§ **Try it**: Look through the data below. Pick out the lines holding the string "product".

§ **Input material**:
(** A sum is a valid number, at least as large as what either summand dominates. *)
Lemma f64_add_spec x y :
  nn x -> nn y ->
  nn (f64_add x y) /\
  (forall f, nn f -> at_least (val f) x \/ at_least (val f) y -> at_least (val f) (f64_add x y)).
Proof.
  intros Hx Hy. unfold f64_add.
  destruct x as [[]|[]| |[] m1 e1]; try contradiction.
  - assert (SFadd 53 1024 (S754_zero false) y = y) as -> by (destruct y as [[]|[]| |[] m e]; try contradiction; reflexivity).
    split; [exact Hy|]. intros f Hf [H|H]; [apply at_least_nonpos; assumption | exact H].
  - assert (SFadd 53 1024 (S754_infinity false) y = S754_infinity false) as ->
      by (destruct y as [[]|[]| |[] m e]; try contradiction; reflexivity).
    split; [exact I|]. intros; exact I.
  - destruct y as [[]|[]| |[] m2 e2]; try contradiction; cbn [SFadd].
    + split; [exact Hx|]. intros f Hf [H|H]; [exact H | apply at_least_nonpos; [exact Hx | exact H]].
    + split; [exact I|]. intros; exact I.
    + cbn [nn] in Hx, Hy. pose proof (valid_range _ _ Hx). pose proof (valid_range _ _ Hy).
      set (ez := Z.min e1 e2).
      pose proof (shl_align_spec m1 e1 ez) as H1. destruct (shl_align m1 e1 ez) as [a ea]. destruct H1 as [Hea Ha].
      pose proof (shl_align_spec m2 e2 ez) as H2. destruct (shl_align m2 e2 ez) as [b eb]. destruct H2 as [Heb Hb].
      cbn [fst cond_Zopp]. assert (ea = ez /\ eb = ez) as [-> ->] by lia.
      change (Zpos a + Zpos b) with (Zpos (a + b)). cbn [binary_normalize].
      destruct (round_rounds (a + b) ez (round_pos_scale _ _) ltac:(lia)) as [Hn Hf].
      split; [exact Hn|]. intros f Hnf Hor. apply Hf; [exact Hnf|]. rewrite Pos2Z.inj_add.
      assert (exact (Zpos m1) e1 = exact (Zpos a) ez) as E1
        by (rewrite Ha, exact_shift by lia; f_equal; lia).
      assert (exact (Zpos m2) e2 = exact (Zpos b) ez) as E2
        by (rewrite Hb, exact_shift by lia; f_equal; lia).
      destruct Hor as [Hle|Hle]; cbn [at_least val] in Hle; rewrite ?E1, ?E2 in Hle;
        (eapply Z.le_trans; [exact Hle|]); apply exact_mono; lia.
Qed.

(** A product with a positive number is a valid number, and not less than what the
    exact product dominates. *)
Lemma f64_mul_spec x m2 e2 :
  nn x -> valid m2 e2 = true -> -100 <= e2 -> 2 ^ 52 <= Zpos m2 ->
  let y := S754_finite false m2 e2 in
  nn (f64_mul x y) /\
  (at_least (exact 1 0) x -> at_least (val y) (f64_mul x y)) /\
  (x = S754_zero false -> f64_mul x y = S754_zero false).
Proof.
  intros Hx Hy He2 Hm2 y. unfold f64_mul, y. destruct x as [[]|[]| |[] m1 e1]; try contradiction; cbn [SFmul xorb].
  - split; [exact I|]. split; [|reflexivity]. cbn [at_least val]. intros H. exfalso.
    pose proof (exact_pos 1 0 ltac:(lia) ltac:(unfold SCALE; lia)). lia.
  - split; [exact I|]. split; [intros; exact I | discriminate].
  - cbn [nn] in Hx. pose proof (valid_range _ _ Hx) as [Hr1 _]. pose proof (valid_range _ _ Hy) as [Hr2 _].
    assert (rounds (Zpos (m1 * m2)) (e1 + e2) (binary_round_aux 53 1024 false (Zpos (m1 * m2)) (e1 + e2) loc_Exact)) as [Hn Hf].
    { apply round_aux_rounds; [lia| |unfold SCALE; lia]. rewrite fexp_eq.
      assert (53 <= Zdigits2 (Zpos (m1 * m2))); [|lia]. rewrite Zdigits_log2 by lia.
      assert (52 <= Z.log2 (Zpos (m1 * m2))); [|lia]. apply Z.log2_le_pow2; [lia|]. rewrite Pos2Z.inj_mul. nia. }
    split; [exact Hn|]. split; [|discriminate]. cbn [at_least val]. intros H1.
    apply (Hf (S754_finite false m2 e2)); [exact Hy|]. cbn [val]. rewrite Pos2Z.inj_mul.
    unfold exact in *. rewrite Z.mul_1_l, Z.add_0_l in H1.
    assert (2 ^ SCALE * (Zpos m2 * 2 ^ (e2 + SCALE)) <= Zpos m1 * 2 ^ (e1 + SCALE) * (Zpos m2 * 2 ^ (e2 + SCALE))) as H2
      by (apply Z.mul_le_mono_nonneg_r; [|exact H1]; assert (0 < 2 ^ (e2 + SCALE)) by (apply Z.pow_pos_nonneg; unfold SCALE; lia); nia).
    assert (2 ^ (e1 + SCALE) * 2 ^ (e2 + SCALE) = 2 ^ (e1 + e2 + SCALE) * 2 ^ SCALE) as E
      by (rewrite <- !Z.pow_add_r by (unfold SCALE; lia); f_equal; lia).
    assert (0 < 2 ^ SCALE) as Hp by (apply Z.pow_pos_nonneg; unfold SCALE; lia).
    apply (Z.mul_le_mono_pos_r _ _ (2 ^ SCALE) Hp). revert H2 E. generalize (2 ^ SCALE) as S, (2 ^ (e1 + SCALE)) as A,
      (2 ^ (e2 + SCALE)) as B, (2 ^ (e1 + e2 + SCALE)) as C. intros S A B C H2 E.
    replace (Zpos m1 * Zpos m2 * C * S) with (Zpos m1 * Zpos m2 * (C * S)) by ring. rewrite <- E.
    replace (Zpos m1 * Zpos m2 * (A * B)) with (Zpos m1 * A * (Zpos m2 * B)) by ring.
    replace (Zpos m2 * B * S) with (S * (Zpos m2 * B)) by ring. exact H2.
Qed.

§ **Expected answer**:
(** A product with a positive number is a valid number, and not less than what the
    exact product dominates. *)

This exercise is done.